FreieWelt.net, a site run by a nonprofit founded by Beatrix von Storch, deputy federal spokeswoman of Germany’s major far-right AfD party, is one of many German news sites spreading false and misleading claims about the Green party. (Screenshot via NewsGuard)

Other misinformation targeting the Green party emerged in a June 2021 opinion article on the Russian government-owned DE.RT.com (a NewsGuard Red-rated site), which picked up the debunked falsehood that Baerbock does not have any college degrees and that she lied about her education on her resume. The DE.RT.com article stated that Baerbock’s resume “was about as authentic as Hitler’s diaries.” (This is a reference to a German media scandal in which the magazine Stern purchased a 60-volume set of diaries in 1983 that supposedly belonged to Adolf Hitler for 9.3 million Deutsche Marks — $3.7 million — that later turned out to be forgeries.)
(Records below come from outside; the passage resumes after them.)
(* ===== verification/AccessExamples.v ===== *)
(** * Model access: concrete runs

    A connection whose catalog is refreshed by the worker, an agent bound to two of its models
    and the plan that the model gateway is given; a connection with a key of the tenant's own,
    whose catalog is never refreshed; and the properties at these tables. *)

From stdpp Require Import strings gmap list relations.
From Stdlib Require Import String Lia.
From S2P Require Import Prelude GoStrings Postgres Usecase Outbox Concrete.
From S2P Require TenantDomain OrganizationDomain.
From S2P Require Import AccessStore AccessRepository AccessCatalog AccessService.
From S2P Require Import AccessBindings AccessOfferings AccessSystem AccessProperties AccessPlans.
Open Scope string_scope.
Open Scope list_scope.
Open Scope Z_scope.

#[local] Notation world := (Usecase.world access_tables).

#[local] Existing Instance concrete_platform.
#[local] Existing Instance concrete_platform_laws.

Inductive access_wire :=
| AccessBytes (m : AccessMessage)
| AccessEnvelopeBytes (e : EventEnvelope access_wire).

#[local] Instance access_proto : Proto := {|
  wire := access_wire;
  marshal_envelope e := Some (AccessEnvelopeBytes e);
  unmarshal_envelope w := match w with AccessEnvelopeBytes e => Some e | _ => None end;
  timestamp_valid _ := true |}.

#[local] Instance access_messages : AccessProto := {|
  marshal_access_message m := Some (AccessBytes m) |}.

(** A digest of 32 bytes. *)
#[local] Instance fingerprints : Fingerprints := {|
  json_Marshal f := match f with
                    | SetFingerprint a _ _ _ _ _ _ | RemoveFingerprint a _ => Some a
                    end;
  sha256_Sum256 s := substring 0 32 s |}.

(** ** The service and its collaborators *)

Definition tenant := uuid2 1 0.
Definition user := uuid2 1 1.
Definition agent := uuid2 1 2.
Definition platform_connection := uuid2 1 3.
Definition byok_connection := uuid2 1 4.
Definition company := uuid2 1 5.

Definition static_model (id : string) : staticModel := {|
  static_ProviderModelID := id; static_DisplayName := id; static_Description := "";
  static_AgentUsable := true; static_Capabilities := Some ["chat"];
  static_InputModalities := Some ["text"]; static_OutputModalities := Some ["text"];
  static_ContextWindowTokens := 128000; static_MaxOutputTokens := 4096 |}.

Definition catalog_file : staticCatalogFile :=
  {[ "openai" := {[ "global" := [static_model "gpt-4o"; static_model "gpt-4o-mini"] ]} ]}.

Definition providers : Providers := {|
  get_openai _ := http_response 200 (Ok [{| openai_ID := "gpt-4o"; openai_OwnedBy := "openai" |};
                                         {| openai_ID := "whisper-1"; openai_OwnedBy := "openai" |}]);
  get_anthropic _ := http_error "refused"; get_google _ := http_response 400 (Ok []);
  get_openrouter _ := http_response 503 (Ok []) |}.

Definition service : Service := {|
  service_config := {| config_EventTopic := "gereh.model.events.v1";
                       config_IdempotencyTTL := 86400 * 1000000000 |};
  service_CheckAuthorization u t permission := Ok (Some {|
    TenantDomain.decision_Allowed := true; TenantDomain.decision_TenantID := t;
    TenantDomain.decision_ActorUserID := u; TenantDomain.decision_Permission := permission;
    TenantDomain.decision_Role := TenantDomain.RoleOwner;
    TenantDomain.decision_TenantVersion := 1; TenantDomain.decision_MembershipVersion := 1;
    TenantDomain.decision_DenialReason := "" |});
  service_ReadVersion _ _ := Ok "sk-key";
  service_catalogClient := Some (DiscoverModels providers);
  service_staticCatalog := Some {| static_cached := catalog_file;
                                   static_range pools := (map_to_list pools).*2 |};
  service_agentDirectory := Some (λ u t a, agent_found {|
    agent_TenantID := t; agent_CompanyID := company; agent_AgentID := a;
    agent_Status := "ready"; agent_Version := 1 |}) |}.

Example service_accepted : New service = Ok service.
Proof. vm_compute. reflexivity. Qed.

Definition ctx : Ctx :=
  {| ctx_RequestID := "request-1"; ctx_CorrelationID := ""; ctx_TraceID := "" |}.

Definition alone : world := {|
  world_env _ := {| env_clock := 5000000; env_budget := None |};
  world_interfere _ db := db; world_ids n := Some (uuid n); world_now _ := 1000000 |}.

Lemma alone_steady : steady alone.
Proof. intros n db. cbn. reflexivity. Qed.

(** ** The run *)

Definition a_connection (id kind : string) : Connection := {|
  connection_TenantID := tenant; connection_ID := id; connection_ProviderKey := "openai";
  connection_ConnectionType := kind; connection_ProviderPoolKey := None;
  connection_DisplayName := "models"; connection_Status := ConnectionStatusActive;
  connection_CredentialFingerprint := ""; connection_Version := 1;
  connection_CreatedByUserID := user; connection_CreatedAt := 0; connection_UpdatedAt := 0;
  connection_ArchivedAt := None |}.

Definition platform_row := a_connection platform_connection ConnectionTypePlatformManaged.
Definition byok_row := a_connection byok_connection "byok".
Definition byok_credential : BYOKCredential := {|
  credential_SecretRef := "tenants/1"; credential_State := CredentialStateActive;
  credential_ActiveVaultVersion := 1 |}.

Definition connected : access_tables := {|
  access_connections := {[ (tenant, platform_connection) := platform_row;
                           (tenant, byok_connection) := byok_row ]};
  access_credentials := {[ (tenant, byok_connection) := byok_credential ]};
  access_states := ∅; access_offerings := ∅; access_refreshes := ∅; access_queue := ∅;
  access_bindings := ∅; access_fallbacks := ∅; access_revisions := ∅; access_answers := ∅;
  access_outbox := {| outbox_rows := ∅; outbox_next := 1 |} |}.

Definition refresh_input (connection : string) : RefreshModelCatalogInput := {|
  refreshIn_ActorUserID := user; refreshIn_TenantID := tenant;
  refreshIn_ConnectionID := connection; refreshIn_IdempotencyKey := uuid2 2 0;
  refreshIn_Reason := "" |}.

Definition worker : CatalogWorkerConfig :=
  NewCatalogWorker {| worker_BatchSize := 0; worker_Lease := 0; worker_MaxBackoff := 0 |}.

Definition requested : access_tables :=
  (perform (serve service (CallRefreshModelCatalog ctx (refresh_input platform_connection)))
     alone connected).2.
Definition batch : access_call := CallProcessBatch worker (λ _, "error") (λ _, false) ctx.
Definition refreshed_tables : access_tables := (perform (serve service batch) alone requested).2.

Example worker_refreshes :
  (omap (λ kv, if String.eqb (offering_Status kv.2) OfferingStatusAvailable
               then Some (offering_ProviderModelID kv.2) else None)
     (map_to_list (access_offerings refreshed_tables)),
   refresh_Status <$> access_refreshes refreshed_tables !! (tenant, uuid 0),
   is_some (access_queue requested !! uuid 0), is_some (access_queue refreshed_tables !! uuid 0))
  = (["gpt-4o-mini"; "gpt-4o"], Some CatalogRefreshSucceeded, true, false).
Proof. vm_compute. reflexivity. Qed.

Lemma requested_served : served service requested.
Proof.
  apply served_call; [|apply alone_steady]. eapply served_other; [apply served_first|].
  apply rtc_once. apply (step_other (access_connections connected)
    (access_credentials connected) (access_outbox connected) no_access_tables).
  by intros k [? ?].
Qed.

Lemma refreshed_served : served service refreshed_tables.
Proof. apply served_call; [apply requested_served|apply alone_steady]. Qed.

Definition set_request (fallbacks : list string) : SetAgentModelBindingRequest := {|
  setReq_ActorUserId := user; setReq_TenantId := tenant; setReq_AgentId := agent;
  setReq_IdempotencyKey := uuid2 2 1; setReq_ExpectedVersion := 0;
  setReq_PrimaryOfferingId := uuid 3; setReq_FastOfferingId := None;
  setReq_FallbackOfferingIds := fallbacks;
  setReq_FallbackPolicy := match fallbacks with [] => FallbackPolicyNone
                                           | _ => FallbackPolicyOrdered end;
  setReq_MaxModelCostMicrousd := Some 1000 |}.

Definition bound_tables : access_tables :=
  (perform (serve service (CallSetAgentModelBinding ctx (set_request [uuid 7])))
     alone refreshed_tables).2.

Lemma bound_served : served service bound_tables.
Proof. apply served_call; [apply refreshed_served|apply alone_steady]. Qed.

Definition removal : RemoveAgentBindingInput := {|
  removeIn_ActorUserID := user; removeIn_TenantID := tenant; removeIn_AgentID := agent;
  removeIn_IdempotencyKey := uuid2 2 2; removeIn_ExpectedVersion := 1 |}.

(** A binding with a fallback is set; one without is refused, and one that is there stays. *)
Example bindings_set :
  (is_ok (perform (Server_SetAgentModelBinding service ctx (set_request [uuid 7]))
            alone refreshed_tables).1,
   (perform (Server_SetAgentModelBinding service ctx (set_request [])) alone refreshed_tables).1,
   (perform (RemoveAgentModelBinding service ctx removal) alone bound_tables).1)
  = (true, Err (ErrDatabase (ErrNotNullViolation "fallback_offering_ids")),
     Err (ErrDatabase (ErrNotNullViolation "fallback_offering_ids"))).
Proof. vm_compute. reflexivity. Qed.

Definition bound_row : AgentModelBinding :=
  default (newBinding (setBindingParams service ctx (set_input (set_request [])) company "" 0 None) 0)
    (access_bindings bound_tables !! (tenant, agent)).

Lemma binding_history_complete_witness :
  access_bindings bound_tables !! (tenant, agent) = Some bound_row ∧
  (∀ v, is_Some (access_revisions bound_tables !! (tenant, agent, v)) ↔
        1 ≤ v ≤ binding_Version bound_row).
Proof.
  assert (access_bindings bound_tables !! (tenant, agent) = Some bound_row) as Hrow
    by (vm_compute; reflexivity).
  split; [exact Hrow|].
  exact (proj1 (binding_history_complete service bound_tables tenant agent bound_row
                  bound_served Hrow)).
Defined.

Lemma bindings_need_fallbacks_witness :
  is_ok (perform (RemoveAgentModelBinding service ctx removal) alone bound_tables).1 = false ∧
  match (perform (Server_SetAgentModelBinding service ctx (set_request [uuid 7]))
           alone refreshed_tables).1 with
  | Ok b => slice_elems (binding_FallbackOfferingIDs b) ≠ []
  | Err _ => False
  end.
Proof.
  split.
  - destruct (bindings_need_fallbacks service ctx alone bound_tables bound_served alone_steady)
      as [_ Hremove]. specialize (Hremove removal).
    destruct (perform (RemoveAgentModelBinding service ctx removal) alone bound_tables).1
      as [b|e]; [by destruct (Hremove b)|done].
  - destruct (bindings_need_fallbacks service ctx alone refreshed_tables refreshed_served
      alone_steady) as [Hset _]. specialize (Hset (set_request [uuid 7])).
    assert (is_ok (perform (Server_SetAgentModelBinding service ctx (set_request [uuid 7]))
      alone refreshed_tables).1 = true) as Hok by (vm_compute; reflexivity).
    destruct (perform (Server_SetAgentModelBinding service ctx (set_request [uuid 7]))
      alone refreshed_tables).1 as [b|e]; [by apply Hset|done].
Defined.

Lemma plan_resolved_witness :
  is_ok (plan_of bound_tables tenant agent tenant agent 1000000) = true ∧
  (run (ResolveInferencePlan tenant agent 1000000) bound_tables (world_env alone 0)).2
    = bound_tables.
Proof.
  split; [vm_compute; reflexivity|].
  apply (plan_resolved service tenant agent tenant agent 1000000 bound_tables (world_env alone 0)
           bound_served); [by eexists|reflexivity..].
Defined.

(** The catalog file no longer has one of the models. *)
Definition second_refresh : ApplyCatalogRefreshParams := {|
  apply_ActorUserID := user; apply_TenantID := tenant;
  apply_ConnectionID := platform_connection; apply_RefreshID := "";
  apply_Discovered := [static_discovered "openai" (static_model "gpt-4o")];
  apply_Source := OfferingSourcePlatformCatalog; apply_RefreshedAt := 9000000 |}.

Definition applied :=
  run (ApplyCatalogRefresh ctx (λ n, Some (uuid n)) second_refresh) bound_tables (world_env alone 0).

Lemma applied_ok : is_ok applied.1 = true.
Proof. vm_compute. reflexivity. Qed.

Lemma catalog_refreshed_witness :
  is_ok applied.1 = true ∧
  ∃ t c, uuid_in tenant = Some t ∧ uuid_in platform_connection = Some c ∧
    keyed (access_offerings applied.2).
Proof.
  split; [exact applied_ok|].
  destruct (catalog_refreshed service ctx (λ n, Some (uuid n)) second_refresh bound_tables
    (world_env alone 0) (get_ok applied.1 applied_ok) applied.2 bound_served)
    as (t & c & Ht & Hc & _ & _ & Hk & _).
  - fold applied. rewrite <-(get_ok_Ok applied.1 applied_ok). by destruct applied.
  - by exists t, c.
Defined.

(** A model that was withdrawn leaves the fallback without a route; the plan goes on without. *)
Example plan_after_withdrawal :
  match plan_of applied.2 tenant agent tenant agent 0 with
  | Ok plan => Some (route_ProviderModelID (plan_PrimaryRoute plan),
                     List.length (plan_FallbackRoutes plan))
  | Err _ => None
  end = Some ("gpt-4o", 0%nat).
Proof. vm_compute. reflexivity. Qed.

Lemma pending_refreshes_queued_witness :
  is_some (access_queue requested !! uuid 0) = true ∧
  ∀ t i c, access_refreshes requested !! (t, i) = Some c →
    refresh_Status c = CatalogRefreshPending →
    ∃ job, access_queue requested !! i = Some job ∧ queue_TenantID job = t.
Proof.
  split; [vm_compute; reflexivity|].
  exact (proj2 (pending_refreshes_queued service requested requested_served)).
Defined.

Definition byok_job : CatalogRefreshJob := {|
  job_RefreshID := uuid 0; job_TenantID := tenant; job_ActorUserID := user;
  job_ConnectionID := byok_connection; job_Attempts := 1 |}.

Definition whisper : DiscoveredModel := {|
  model_ProviderKey := "openai"; model_ProviderModelID := "whisper-1";
  model_DisplayName := "Whisper 1";
  model_Description := "OpenAI model whisper-1 (owned by openai)"; model_AgentUsable := false;
  model_Capabilities := None; model_InputModalities := None; model_OutputModalities := None;
  model_ContextWindowTokens := 0; model_MaxOutputTokens := 0 |}.

Lemma uncurated_model_blocks_refresh_witness :
  ∃ e, (ExecuteCatalogRefresh service ctx byok_job alone (0%nat, requested)).1 = Err e.
Proof.
  eapply (uncurated_model_blocks_refresh service ctx byok_job alone 0 requested providers tenant
    byok_connection byok_row byok_credential "sk-key"); try done.
  - exact requested_served.
  - instantiate (1 := whisper). by right; left.
  - reflexivity.
Defined.

(** After 34 attempts the wait before the next one is negative, and the job is due at once. *)
Example worker_backoff_overflows :
  (worker_backoff worker 1, worker_backoff worker 20, worker_backoff worker 34)
  = (2000000000, 300000000000, -1266874889709551616).
Proof. vm_compute. reflexivity. Qed.

(** The text of a failure is longer than the column of its code: the refresh of a provider that
    is not available cannot be recorded as failed. *)
Example failure_not_recorded :
  (run (FailCatalogRefresh ctx (uuid 0) tenant user
          ("discovery_failed: " +:+ text_ErrCredentialVerificationUnavailable) 0)
     requested (world_env alone 0)).1
  = Err ErrInvalidArgument.
Proof. vm_compute. reflexivity. Qed.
This article was shared on DE.RT.com’s official Facebook page, which had approximately 518,000 followers as of late June 2021, according to CrowdTangle.
A variation of this claim also appeared on the far-right, NewsGuard Red-rated site AnonymousNews.ru. The site, which is registered through a Moscow-based domain registry service, speculated in the headline of a May 2021 article: “Scandal in the Green Party: Did chancellor candidate Baerbock buy her university degrees?” This article was shared on AnonymousNews.ru’s official Facebook page, which had nearly 30,000 followers as of late June 2021, according to CrowdTangle.
Why we should care: The political climate in Germany has become charged in the lead-up to the federal election. Since the start of the pandemic, Germany has seen a rise in pandemic-related protests, and in 2020, it was the European country with the most resistance to government-mandated measures against the spread of COVID-19, according to multiple media reports. Although these protests found support across the German ideological spectrum, NewsGuard has found that they were largely fueled by misinformation from right-wing news sites about masks, tests, vaccines, and other COVID-related topics ⁠— a phenomenon that could happen again with the German federal election.

The August 2020 attempt by right-wing protesters to storm the Reichstag, Germany’s parliament building, set a worrying precedent. France, where presidential elections are scheduled for April 2022, is one of several European countries that over the coming months will be watching events in Germany unfold with concern.